**Supplied data**:
◆ ◆ ◆ ◆ ◆

(** ** No high level without wind *)

(** X22: neither script rates a location high on visibility and
    precipitation alone.  A chokepoint run with level high has a wind reading
    of at least 40 km/h among its first 24 hours; a port run with level high
    has a wind reading above 15 km/h at hour 0. *)
Theorem high_level_needs_wind
  (hc hp : hourly) (rc : Chokepoint.risk) (rp : PortOps.risk) :
  Chokepoint.compute_risk hc = Ok rc ->
  PortOps.compute_risk hp = Ok rp ->
  (Chokepoint.level rc = high ->
   exists ws w,
     windspeed_10m hc = Some ws /\ In w (firstn 24 ws) /\ (40 <= w)%Q)
  /\ (PortOps.level rp = high ->
      exists w, reading (windspeed_10m hp) 0 = Some w /\ (15 < w)%Q).
Proof.
  intros Hc Hp. split; intros Hl.
  - destruct (chokepoint_ok_lengths hc rc Hc) as (ws & vs & ps & Kw & Kv & Kp & _).
    destruct (chokepoint_window hc rc ws vs ps Hc Kw Kv Kp)
      as (mw & mv & mp & [Hin _] & _ & _ & _ & Hs).
    apply chokepoint_color_of_run in Hc. destruct Hc as [_ Hlv].
    rewrite Hlv in Hl. unfold Chokepoint.level_of in Hl.
    exists ws, mw. split; [ exact Kw | ]. split; [ exact Hin | ].
    pose proof (vis_risk_range mv). pose proof (precip_risk_range mp).
    assert (W : 20 <= Chokepoint.wind_risk_of mw).
    { destruct (Z.ltb_spec (Chokepoint.score rc) 30); [ discriminate | ].
      destruct (Z.ltb_spec (Chokepoint.score rc) 60); [ discriminate | ]. lia. }
    revert W. unfold Chokepoint.wind_risk_of. split_chain; chain_facts;
      intros W; try lia; assumption.
  - apply port_run in Hp.
    destruct Hp as (w & v & p & w6 & Hp). cbn zeta in Hp.
    destruct Hp as (Rw & _ & _ & _ & _ & _ & Hs & Hlv & _).
    rewrite Hlv in Hl. unfold PortOps.level_of in Hl.
    exists w. split; [ exact Rw | ].
    pose proof (vis_score_range v). pose proof (precip_score_range p).
    assert (W : 10 <= PortOps.wind_score_of w).
    { destruct (Z.ltb_spec (PortOps.score rp) 30); [ discriminate | ].
      destruct (Z.ltb_spec (PortOps.score rp) 60); [ discriminate | ].
      rewrite Hs in *. unfold PortOps.score_of in *. lia. }
    revert W. unfold PortOps.wind_score_of. split_chain; chain_facts;
      intros W; try lia; lra.
Qed.

Lemma high_level_needs_wind_witness :
  exists rc rp,
    Chokepoint.compute_risk storm_day = Ok rc
    /\ PortOps.compute_risk storm_day = Ok rp
    /\ Chokepoint.level rc = high /\ PortOps.level rp = high
    /\ exists w, reading (windspeed_10m storm_day) 0 = Some w /\ (15 < w)%Q.
Proof.
  do 2 eexists.
  split; [ vm_compute; reflexivity | ].
  split; [ vm_compute; reflexivity | ].
  do 2 (split; [ reflexivity | ]).
  apply (high_level_needs_wind storm_day storm_day _ _
           ltac:(vm_compute; reflexivity) ltac:(vm_compute; reflexivity)).
  reflexivity.
Defined.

◆ ◆ ◆ ◆ ◆

**Problem to work on**: In the listing above, find the line with "do 2 eexists.", then copy it and every later line exactly, through the last line, and nothing else.

**Answer to this exercise**:
  do 2 eexists.
  split; [ vm_compute; reflexivity | ].
  split; [ vm_compute; reflexivity | ].
  do 2 (split; [ reflexivity | ]).
  apply (high_level_needs_wind storm_day storm_day _ _
           ltac:(vm_compute; reflexivity) ltac:(vm_compute; reflexivity)).
  reflexivity.
Defined.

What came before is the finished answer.